[[ THE RECORDS open ]]

(** * meas_algorithms: naive centroid, Shape accessors, PSF convolution and
    factories

    A shallow embedding of
    - [src/trunk/src/centroid/NaiveCentroid.cc]  ([NaiveMeasureCentroid::doApply]),
    - [src/trunk/include/lsst/meas/algorithms/PSF.h]  ([PSF], [PsfFactoryBase],
      [PsfFactory]),
    - [src/include/lsst/meas/algorithms/Shape.h]  ([Shape]),
    followed by the properties proved about them.

    C++ [int] is a 32-bit two's-complement integer: a [Z] that every
    operation wraps.  C++ [double] and [float] are IEEE 754 binary64 and
    binary32 numbers: [spec_float] with the operations of the Standard
    Library's [SpecFloat] at precision 53 and 24.  A thrown exception is the
    left summand of a sum type. *)

From Stdlib Require Import ZArith Bool Lia.
From Stdlib Require Import Floats.SpecFloat.
From stdpp Require Import base option gmap strings vector pretty.

Local Open Scope Z_scope.

(* ===================================================================== *)
(** * Machine numbers *)
(* ===================================================================== *)

(** ** [int]: 32 bits, two's complement *)

Definition in_int (z : Z) : Prop := - 2 ^ 31 <= z < 2 ^ 31.

(** Reduction of a mathematical integer to the [int] that represents it. *)
Definition wrap (z : Z) : Z := (z + 2 ^ 31) mod 2 ^ 32 - 2 ^ 31.

Definition int_add (a b : Z) : Z := wrap (a + b).
Definition int_sub (a b : Z) : Z := wrap (a - b).
Definition int_neg (a : Z) : Z := wrap (- a).

(** ** [double]: binary64 *)

Definition double : Type := spec_float.

Definition dadd : double -> double -> double := SFadd 53 1024.
Definition dsub : double -> double -> double := SFsub 53 1024.
Definition dmul : double -> double -> double := SFmul 53 1024.
Definition ddiv : double -> double -> double := SFdiv 53 1024.

(** The C++ [==] on doubles: false as soon as one side is a NaN, true on
    two zeros of either sign. *)
Definition deqb : double -> double -> bool := SFeqb.

Definition NAN : double := S754_nan.
Definition dzero : double := S754_zero false.

(** Conversion [int -> double]; exact, an [int] has at most 32 significant
    bits. *)
Definition int_to_double (z : Z) : double := binary_normalize 53 1024 z 0 false.

(** ** [float]: binary32 *)

Definition float : Type := spec_float.

Definition fadd : float -> float -> float := SFadd 24 128.
Definition fsub : float -> float -> float := SFsub 24 128.
Definition fneg : float -> float := SFopp.

(** Conversion [float -> double]: the same number, with the mantissa
    brought to binary64's canonical form. *)
Definition float_to_double (f : float) : double :=
  match f with
  | S754_finite s m e => binary_normalize 53 1024 (cond_Zopp s (Zpos m)) e s
  | _ => f
  end.

(** Classification of a [double]. *)
Definition is_zero (d : double) : bool :=
  match d with S754_zero _ => true | _ => false end.

Definition is_nan (d : double) : bool :=
  match d with S754_nan => true | _ => false end.

Definition is_finite (d : double) : bool :=
  match d with S754_zero _ | S754_finite _ _ _ => true | _ => false end.

(* ===================================================================== *)
(** * Exceptions of [lsst::pex::exceptions] *)
(* ===================================================================== *)

(** The two exception classes the sources throw, with the text given to
    [LSST_EXCEPT]. *)
Inductive Exception : Type :=
| RuntimeErrorException (what : string)
| NotFoundException (what : string).

(** A C++ function that returns [A] or throws. *)
Definition throws (A : Type) : Type := (Exception + A)%type.

(* ===================================================================== *)
(** * Collaborators the sources use but do not define *)
(* ===================================================================== *)

(** Modelled from the spec: the [Centroid] value type of [Centroid.h], which
    the sources include but which is not among them: "a 2-D position plus
    per-axis error", "(x, y) plus (xErr, yErr)".  The two-coordinate
    constructor that [doApply] calls "returns a Centroid with unset error
    fields"; an unset field is [None]. *)
Module Centroid.
Record t : Type := mk {
  getX : double;
  getY : double;
  getXErr : option double;
  getYErr : option double
}.

Definition make (x y : double) : t := mk x y None None.
End Centroid.

(** [lsst::afw::math::Kernel]: "a finite 2-D weight array" with a known
    width and height.  [Kernel::Ptr] is a shared pointer and may be null. *)
Module Kernel.
Record t : Type := mk {
  getWidth : Z;
  getHeight : Z;
  weight : Z -> Z -> double
}.

Definition Ptr : Type := option t.
End Kernel.

(** [lsst::afw::image::Image<PixelT>]: the origin of the image in its
    parent's frame and its pixels in image-local coordinates.  [xy_at]
    builds a locator at a pixel; applying the locator to [(dx, dy)] reads
    the pixel that far from it. *)
Module Image.
Record t (P : Type) : Type := mk {
  getX0 : Z;
  getY0 : Z;
  pixel : Z -> Z -> P
}.
Arguments mk {P} _ _ _.
Arguments getX0 {P} _.
Arguments getY0 {P} _.
Arguments pixel {P} _ _ _.

Definition xy_locator (P : Type) : Type := Z -> Z -> P.

Definition xy_at {P : Type} (image : t P) (x y : Z) : xy_locator P :=
  fun dx dy => pixel image (x + dx) (y + dy).
End Image.

(** The arithmetic of a pixel type, as [doApply] uses it: binary [+] and
    [-], unary [-], and the conversion to [double] that C++ inserts where a
    pixel expression meets a [double]. *)
Class PixelT (P : Type) : Type := {
  padd : P -> P -> P;
  pneg : P -> P;
  psub : P -> P -> P;
  pixel_to_double : P -> double
}.

(** [Image<int>] *)
#[export] Instance PixelT_int : PixelT Z := {
  padd := int_add;
  pneg := int_neg;
  psub := int_sub;
  pixel_to_double := int_to_double
}.

(** [Image<float>] *)
#[export] Instance PixelT_float : PixelT float := {
  padd := fadd;
  pneg := fneg;
  psub := fsub;
  pixel_to_double := float_to_double
}.

Declare Scope pixel_scope.
Delimit Scope pixel_scope with pixel.
Notation "a + b" := (padd a b) : pixel_scope.
Notation "a - b" := (psub a b) : pixel_scope.
Notation "- a" := (pneg a) : pixel_scope.

(* ===================================================================== *)
(** * PSF.h *)
(* ===================================================================== *)

Module PSF.

(** The data members of [class PSF] and its one pure virtual function.
    [doGetValue] is a member function of the derived class: besides what
    that class adds, it can read the members of the object it is called
    on, which are its first three arguments here. *)
Record t : Type := mk {
  _kernel : Kernel.Ptr;
  _width : Z;
  _height : Z;
  doGetValue : Kernel.Ptr -> Z -> Z -> double -> double -> Z -> Z -> double
}.

(** Modelled from the spec: [PSF::getKernel], declared in [PSF.h] and
    defined in a file that is not among the sources.  A PSF "owns zero or
    one rasterization kernel"; the accessor hands out that kernel. *)
Definition getKernel (psf : t) : Kernel.Ptr := _kernel psf.

Definition getValue (psf : t) (dx dy : double)
    (xPositionInImage yPositionInImage : Z) : double :=
  doGetValue psf (_kernel psf) (_width psf) (_height psf)
    dx dy xPositionInImage yPositionInImage.

(** The setters take an [int]: a wider number arrives reduced to one. *)
Definition setWidth (psf : t) (width : Z) : t :=
  mk (_kernel psf) (wrap width) (_height psf) (doGetValue psf).
Definition getWidth (psf : t) : Z := _width psf.
Definition setHeight (psf : t) (height : Z) : t :=
  mk (_kernel psf) (_width psf) (wrap height) (doGetValue psf).
Definition getHeight (psf : t) : Z := _height psf.
Definition getDimensions (psf : t) : Z * Z := (_width psf, _height psf).

Definition Ptr : Type := t.

Section Convolve.
(** [lsst::afw::math::convolve] is the generic convolution of the image
    library.  [Outcome] is whatever a call of it amounts to: the convolved
    image it writes, or a failure of its own. *)
Variables ImageT Outcome : Type.
Variable afw_math_convolve : ImageT -> ImageT -> Kernel.t -> bool -> Z -> Outcome.

Definition convolve (psf : t) (convolvedImage inImage : ImageT)
    (doNormalize : bool) (edgeBit : Z) : throws Outcome :=
  match getKernel psf with
  | None =>
      inl (RuntimeErrorException
             "PSF does not have a realisation that can be used for convolution")
  | Some kernel =>
      if (Kernel.getWidth kernel <=? 0) || (Kernel.getHeight kernel <=? 0)
      then inl (RuntimeErrorException
             "PSF does not have a realisation that can be used for convolution")
      else inr (afw_math_convolve convolvedImage inImage kernel doNormalize edgeBit)
  end.
End Convolve.
Arguments convolve {ImageT Outcome} afw_math_convolve psf convolvedImage inImage
  doNormalize edgeBit.

Section RegisterMe.
(** [registerMe<PsfT, PsfFactorySignatureT>] is one function per pair of
    template arguments, each with its own function-local static
    [_registered].  [Inst] is the type of those pairs; the statics that
    have become true form a finite set.  [PsfFactoryBase] is only forward
    declared at this point of the header, and [PSF::declare] is defined in
    a file that is not among the sources: both are parameters, and so is
    the registry [declare] writes to. *)
Context {Inst : Type} `{Countable Inst}.
Variables PsfFactoryBase Registry : Type.
Variable new_PsfFactory : Inst -> PsfFactoryBase.
Variable declare : string -> PsfFactoryBase -> Registry -> throws Registry.

Record statics : Type := mkStatics {
  _registered : gset Inst;
  registry : Registry
}.

(** Every function-local [_registered] starts out false. *)
Definition startup (r : Registry) : statics := mkStatics ∅ r.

[[ THE RECORDS closed ]]

▶ _WORK TO BE COMPLETED_
Write down exactly the span of lines above from the one containing "Definition dsub : double" to the one containing "Definition fneg : float -> float := SFopp.", both ends included.

▶ _PROBLEM SOLUTION_
Definition dsub : double -> double -> double := SFsub 53 1024.
Definition dmul : double -> double -> double := SFmul 53 1024.
Definition ddiv : double -> double -> double := SFdiv 53 1024.

(** The C++ [==] on doubles: false as soon as one side is a NaN, true on
    two zeros of either sign. *)
Definition deqb : double -> double -> bool := SFeqb.

Definition NAN : double := S754_nan.
Definition dzero : double := S754_zero false.

(** Conversion [int -> double]; exact, an [int] has at most 32 significant
    bits. *)
Definition int_to_double (z : Z) : double := binary_normalize 53 1024 z 0 false.

(** ** [float]: binary32 *)

Definition float : Type := spec_float.

Definition fadd : float -> float -> float := SFadd 24 128.
Definition fsub : float -> float -> float := SFsub 24 128.
Definition fneg : float -> float := SFopp.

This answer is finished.